Kaygı artışı en sık görülen psikolojik sorun
Östrojen seviyesindeki düşüşün GABA sistemini etkilediğini ve dürtü kontrolünü zorlaştırdığını belirten Hajiyeva, kaygı artışının menopoz döneminde en yaygın sorun olarak öne çıktığını vurguluyor. Serotonin dalgalanmalarının ise depresif hisleri tetikleyebildiğini, odaklanma ve hafıza problemlerinin de yaşanabildiğini anlatıyor.
Aile içi ilişkileri etkiliyor
Bu biyolojik değişikliklerin ev içi ilişkilere de yansıdığını ifade eden Hajiyeva, kadınların daha çabuk sinirlenebilir hale gelmesinin eşlerde şaşkınlık yarattığını belirtiyor. Cinsel isteksizlik ve fiziksel değişimlerin yanlış anlaşılmalara yol açabileceğini hatırlatan uzman, bunun tamamen biyolojik bir süreç olduğunun açıkça ifade edilmesi gerektiğini söylüyor.
90 saniye kuralı: Öfkeyi yönetmenin pratik yolu
Dr. Hajiyeva, menopoz dönemindeki duygu yükselmeleriyle başa çıkmak için “90 saniye kuralı”nı öneriyor:
“Öfkenin limbik sistemde patlama noktasına ulaştığı süreç ortalama 90 saniye sürer… 1’den 90’a kadar yavaşça saymak, tepkiyi ertelemek kontrol hissini güçlendirir.”
Nefes egzersizleri ve duygu günlüğü önerisi
Doğru nefes tekniğinin parasempatik sistemi aktive ederek gevşemeyi sağladığını söyleyen Hajiyeva, 4-7-8 nefes yönteminin negatif düşünceleri azalttığını belirtiyor. Duygu günlüğü tutmanın da süreci daha sağlıklı yönetmeye yardımcı olduğunu ifade ediyor.
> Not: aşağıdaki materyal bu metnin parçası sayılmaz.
Lemma consistent_saved (t : string) (p : ThemeManager.Page) :
  Props.themeConsistent t p → ThemeManager.noSavedTheme p = false.
Proof.
  intros (Ht & Hls & _). unfold ThemeManager.noSavedTheme. rewrite Hls.
  apply String.eqb_neq. exact Ht.
Qed.

Lemma init_consistent (prefersDark : bool) (p : ThemeManager.Page) :
  ∃ t, Props.themeConsistent t (ThemeManager.init prefersDark p).
Proof.
  unfold ThemeManager.init.
  destruct (ThemeManager.noSavedTheme p) eqn:Hsaved.
  - eexists. apply setTheme_consistent. by destruct prefersDark.
  - eexists. apply setTheme_consistent.
    unfold ThemeManager.noSavedTheme in Hsaved.
    destruct (ThemeManager.localStorage p !! ThemeManager.STORAGE_KEY) as [s|];
      [|done].
    cbn. by apply String.eqb_neq.
Qed.

Lemma step_consistent (t : string) (p : ThemeManager.Page) (e : ThemeManager.event) :
  Props.themeConsistent t p → ∃ t', Props.themeConsistent t' (ThemeManager.step p e).
Proof.
  intros Hc. destruct e as [|m]; cbn [ThemeManager.step].
  - unfold ThemeManager.toggle. eexists. apply setTheme_consistent.
    destruct (ThemeManager.dataTheme p) as [c|]; [|done].
    by destruct (String.eqb c ThemeManager.DARK).
  - unfold ThemeManager.onSystemChange. rewrite (consistent_saved t p Hc).
    by exists t.
Qed.

Lemma run_consistent (es : list ThemeManager.event) (t : string)
    (p : ThemeManager.Page) :
  Props.themeConsistent t p → ∃ t', Props.themeConsistent t' (ThemeManager.run es p).
Proof.
  revert t p. induction es as [|e es IH]; intros t p Hc.
  - by exists t.
  - destruct (step_consistent t p e Hc) as [t' Hc'].
    exact (IH t' _ Hc').
Qed.

Lemma reachable_consistent (prefersDark : bool) (p : ThemeManager.Page)
    (es : list ThemeManager.event) :
  ∃ t, Props.themeConsistent t (ThemeManager.run es (ThemeManager.init prefersDark p)).
Proof.
  destruct (init_consistent prefersDark p) as [t Hc].
  exact (run_consistent es t _ Hc).
Qed.

(** X11. Once [ThemeManager.init] has run, whatever sequence of toggles
    and system-preference changes follows, the page shows one non-empty
    theme: [localStorage], the [data-theme] attribute and the toggle
    button (when the page has one) agree on it. *)
Theorem theme_consistent (prefersDark : bool) (p : ThemeManager.Page)
    (es : list ThemeManager.event) :
  ∃ t, Props.themeConsistent t (ThemeManager.run es (ThemeManager.init prefersDark p)).
Proof.
  exact (reachable_consistent prefersDark p es).
Qed.

Lemma run_toggles (es : list ThemeManager.event) (t : string)
    (p : ThemeManager.Page) :
  Props.themeConsistent t p →
  ThemeManager.run es p = ThemeManager.run (filter Props.isToggle es) p.
Proof.
  revert t p. induction es as [|e es IH]; intros t p Hc; [done|].
  destruct e as [|m].
  - rewrite filter_cons_True by done.
    destruct (step_consistent t p ThemeManager.Toggle Hc) as [t' Hc'].
    exact (IH t' _ Hc').
  - rewrite filter_cons_False by (cbn; auto).
    cbn [ThemeManager.run foldl ThemeManager.step].
    unfold ThemeManager.onSystemChange. rewrite (consistent_saved t p Hc).
    exact (IH t p Hc).
Qed.

(** X12. [ThemeManager.init] always stores a theme, so the listener for
    changes of the system preference never changes anything afterwards:
    the page reached after any events is the page reached after the
    toggles among them alone, and a change of the system preference
    leaves every reachable page as it is. *)
Theorem system_preference_ignored (prefersDark : bool) (p : ThemeManager.Page)
    (es : list ThemeManager.event) (matches : bool) :
  ThemeManager.run es (ThemeManager.init prefersDark p)
    = ThemeManager.run (filter Props.isToggle es) (ThemeManager.init prefersDark p) ∧
  ThemeManager.onSystemChange matches
      (ThemeManager.run es (ThemeManager.init prefersDark p))
    = ThemeManager.run es (ThemeManager.init prefersDark p).
Proof.
  destruct (init_consistent prefersDark p) as [t Hc]. split.
  - exact (run_toggles es t _ Hc).
  - destruct (run_consistent es t _ Hc) as [t' Hc'].
    unfold ThemeManager.onSystemChange. by rewrite (consistent_saved t' _ Hc').
Qed.

Lemma toggle_theme (p : ThemeManager.Page) :
  ThemeManager.dataTheme (ThemeManager.toggle p) = Some ThemeManager.LIGHT ∨
  ThemeManager.dataTheme (ThemeManager.toggle p) = Some ThemeManager.DARK.
Proof.
  unfold ThemeManager.toggle, ThemeManager.setTheme, ThemeManager.updateToggleButton.
  destruct p as [ls [c|] [btn|]]; cbn; try (destruct (String.eqb c _)); auto.
Qed.

Lemma toggle_twice_consistent (t : string) (p : ThemeManager.Page) :
  Props.themeConsistent t p →
  t = ThemeManager.LIGHT ∨ t = ThemeManager.DARK →
  ThemeManager.toggle (ThemeManager.toggle p) = p.
Proof.
  intros (_ & Hls & Hdt & Hbtn) Ht.
  destruct p as [ls dt btn]; cbn in Hls, Hdt, Hbtn. subst dt.
  assert (Hstore : ∀ t', <[ThemeManager.STORAGE_KEY := t]>
            (<[ThemeManager.STORAGE_KEY := t']> ls) = ls).
  { intros t'. rewrite insert_insert_eq. by apply insert_id. }
  destruct btn as [[html aria]|].
  - destruct (Hbtn _ eq_refl) as [Hhtml Haria]; cbn in Hhtml, Haria.
    destruct Ht as [-> | ->]; cbn in Hhtml, Haria; subst html aria;
      unfold ThemeManager.toggle, ThemeManager.setTheme,
        ThemeManager.updateToggleButton; cbn; f_equal; apply Hstore.
  - destruct Ht as [-> | ->];
      unfold ThemeManager.toggle, ThemeManager.setTheme,
        ThemeManager.updateToggleButton; cbn; f_equal; apply Hstore.
Qed.

(** X13. On a page reached after [ThemeManager.init], toggling twice
    gives the page back exactly when its theme is "light" or "dark".  A
    saved theme is applied without being checked; from any other theme
    the first toggle goes to "dark" and toggling never returns to it. *)
Theorem toggle_twice (prefersDark : bool) (p : ThemeManager.Page)
    (es : list ThemeManager.event) :
  let q := ThemeManager.run es (ThemeManager.init prefersDark p) in
  ∃ t, ThemeManager.dataTheme q = Some t ∧
    (ThemeManager.toggle (ThemeManager.toggle q) = q
       ↔ t = ThemeManager.LIGHT ∨ t = ThemeManager.DARK) ∧
    (t ≠ ThemeManager.DARK →
       ThemeManager.dataTheme (ThemeManager.toggle q) = Some ThemeManager.DARK) ∧
    (∀ saved, saved ≠ "" →
       ThemeManager.localStorage p !! ThemeManager.STORAGE_KEY = Some saved →
       ThemeManager.dataTheme (ThemeManager.init prefersDark p) = Some saved).
Proof.
  intros q. destruct (reachable_consistent prefersDark p es) as [t Hc].
  fold q in Hc. exists t.
  pose proof Hc as (_ & _ & Hdt & _).
  split; [exact Hdt|]. split; [|split].
  - split.
    + intros Heq. destruct (toggle_theme (ThemeManager.toggle q)) as [H|H];
        rewrite Heq, Hdt in H; injection H as ->; auto.
    + exact (toggle_twice_consistent t q Hc).
  - intros Hnd. unfold ThemeManager.toggle. rewrite Hdt.
    apply String.eqb_neq in Hnd. rewrite Hnd.
    unfold ThemeManager.setTheme, ThemeManager.updateToggleButton.
    by destruct (ThemeManager.toggleButton _).
  - intros saved Hne Hsaved. unfold ThemeManager.init, ThemeManager.noSavedTheme.
    rewrite Hsaved. apply String.eqb_neq in Hne. rewrite Hne. cbn.
    unfold ThemeManager.setTheme, ThemeManager.updateToggleButton.
    by destruct (ThemeManager.toggleButton _).
Qed.

(** ** Navigation *)

Lemma substring_all (t : string) : substring 0 (String.length t) t = t.
Proof. induction t as [|c t IH]; cbn; [done|]. by rewrite IH. Qed.

Lemma substring_app_r (p t : string) :
  substring (String.length p) (String.length t) (p +:+ t) = t.
Proof. induction p as [|c p IH]; cbn; [apply substring_all | exact IH]. Qed.

Lemma substring_split (s : string) (k : nat) :
  (k ≤ String.length s)%nat →
  s = substring 0 k s +:+ substring k (String.length s - k) s.
Proof.
  revert k. induction s as [|c s IH]; intros k Hk.
  - cbn in Hk. by replace k with 0%nat by lia.
  - destruct k as [|k].
    + cbn [substring]. rewrite Nat.sub_0_r.
      change (String c s = substring 0 (String.length (String c s)) (String c s)).
      by rewrite substring_all.
    + cbn in Hk. cbn. f_equal. apply IH. lia.
Qed.

Lemma endsWith_endsIn (s t : string) :
  Js2.endsWith s t = true ↔ Props.endsIn s t.
Proof.
  unfold Js2.endsWith, Props.endsIn. split.
  - destruct (String.length s <? String.length t)%nat eqn:Hlt; [discriminate|].
    apply Nat.ltb_ge in Hlt. intros Heq. apply String.eqb_eq in Heq.
    exists (substring 0 (String.length s - String.length t) s).
    pose proof (substring_split s (String.length s - String.length t)
                  ltac:(lia)) as Hs.
    replace (String.length s - (String.length s - String.length t))%nat
      with (String.length t) in Hs by lia.
    rewrite Heq in Hs. exact Hs.
  - intros [pre ->]. rewrite str_length_app.
    destruct (String.length pre + String.length t <? String.length t)%nat eqn:Hlt.
    { apply Nat.ltb_lt in Hlt. lia. }
    replace (String.length pre + String.length t - String.length t)%nat
      with (String.length pre) by lia.
    rewrite substring_app_r. apply String.eqb_refl.
Qed.

Lemma normalise_dot (r : string) : Navigation.normalise ("./" +:+ r) = r.
Proof.
  assert (Hp : String.prefix "" r = true) by (by destruct r).
  unfold Navigation.normalise, Navigation.stripLeading. cbn.
  rewrite Hp, ?Nat.sub_0_r. apply substring_all.
Qed.

Lemma addClass_elem (cls c : string) (classes : list string) :
  c ∈ Navigation.addClass cls classes ↔ c = cls ∨ c ∈ classes.
Proof.
  unfold Navigation.addClass. case_bool_decide as Hin.
  - split; [auto|]. intros [-> | H]; done.
  - rewrite elem_of_app, list_elem_of_singleton. tauto.
Qed.

Lemma visit_active (path : string) (link : Navigation.Link) :
  Navigation.href (Navigation.visit path link) = Navigation.href link ∧
  (∀ c, c ∈ Navigation.linkClasses (Navigation.visit path link) ↔
     c ∈ Navigation.linkClasses link ∨
     (c = "active" ∧ ∃ h, Navigation.href link = Some h ∧ h ≠ "" ∧
        Props.endsIn path (Navigation.normalise h))).
Proof.
  unfold Navigation.visit. destruct (Navigation.href link) as [h|] eqn:Hh.
  - destruct (String.eqb h "") eqn:Hempty; cbn [negb andb].
    + apply String.eqb_eq in Hempty. rewrite Hh. split; [done|].
      intros c. split; [auto|]. intros [H | (_ & h' & [= <-] & Hne & _)]; done.
    + apply String.eqb_neq in Hempty.
      destruct (Js2.endsWith path (Navigation.normalise h)) eqn:Hends.
      * apply endsWith_endsIn in Hends. cbn. split; [done|].
        intros c. rewrite addClass_elem. split.
        -- intros [-> | H]; [right | by left]. split; [done|]. by exists h.
        -- intros [H | [-> _]]; auto.
      * rewrite Hh. split; [done|].
        intros c. split; [auto|]. intros [H | (_ & h' & [= <-] & _ & Hin)]; [done|].
        apply endsWith_endsIn in Hin. congruence.
  - rewrite Hh. split; [done|].
    intros c. split; [auto|]. intros [H | (_ & h' & [=] & _)]; done.
Qed.

(** X14. [Navigation.init] keeps every link and its [href], removes no
    class, and adds exactly the class "active", to exactly the links
    whose [href] is non-empty and, once one leading "../" and then one
    leading "./" are dropped, ends the path of the page.  The test is on
    text, so a link to "./" (which normalises to the empty text) is
    marked on every page. *)
Theorem navigation_active (path : string) (links : list Navigation.Link)
    (i : nat) (link : Navigation.Link) :
  links !! i = Some link →
  length (Navigation.init path links) = length links ∧
  ∃ link', Navigation.init path links !! i = Some link' ∧
    Navigation.href link' = Navigation.href link ∧
    (∀ c, c ∈ Navigation.linkClasses link' ↔
       c ∈ Navigation.linkClasses link ∨
       (c = "active" ∧ ∃ h, Navigation.href link = Some h ∧ h ≠ "" ∧
          Props.endsIn path (Navigation.normalise h))) ∧
    (∀ r, Navigation.href link = Some ("./" +:+ r) →
       Props.endsIn path r → "active" ∈ Navigation.linkClasses link') ∧
    (Navigation.href link = Some "./" ∨ Navigation.href link = Some "../" →
       "active" ∈ Navigation.linkClasses link').
Proof.
  intros Hi. unfold Navigation.init. split; [apply length_map|].
  exists (Navigation.visit path link).
  rewrite list_lookup_fmap, Hi.
  destruct (visit_active path link) as [Hhref Hcls].
  split; [done|]. split; [exact Hhref|]. split; [exact Hcls|]. split.
  - intros r Hr Hends. apply Hcls. right. split; [done|].
    exists ("./" +:+ r). split; [exact Hr|]. split; [done|].
    by rewrite normalise_dot.
  - intros [H | H]; apply Hcls; right; (split; [done|]); eexists;
      (split; [exact H|]); (split; [done|]); exists path;
      vm_compute; by rewrite str_app_nil_r.
Qed.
Uyku bozuklukları yaygın: İlk müdahale uyku düzeni
Östrojen azalmasıyla melatonin dengesinin bozulduğunu söyleyen uzman, sıcak basmaları ve gece terlemelerinin uykuyu böldüğünü ifade ediyor. Uyku hijyeninin bu dönemde kritik olduğunu vurgulayan Hajiyeva, menopoz sürecinin bazı kadınlarda 10–15 yıla kadar uzayabildiğini hatırlatıyor.
Mindfulness ve profesyonel destek önerisi
Sürecin yönetilemediği durumlarda profesyonel destek alınmasını öneren Hajiyeva, mindfulness, pozitif psikoterapi, BDT ve gerekirse ilaç tedavisinin menopoz döneminde etkili olabileceğini belirterek sözlerini tamamlıyor:
“Kontrol zorlanıyorsa, uyku düzenlenemiyorsa veya duygudurum dalgalanmaları devam ediyorsa profesyonel destek şarttır.”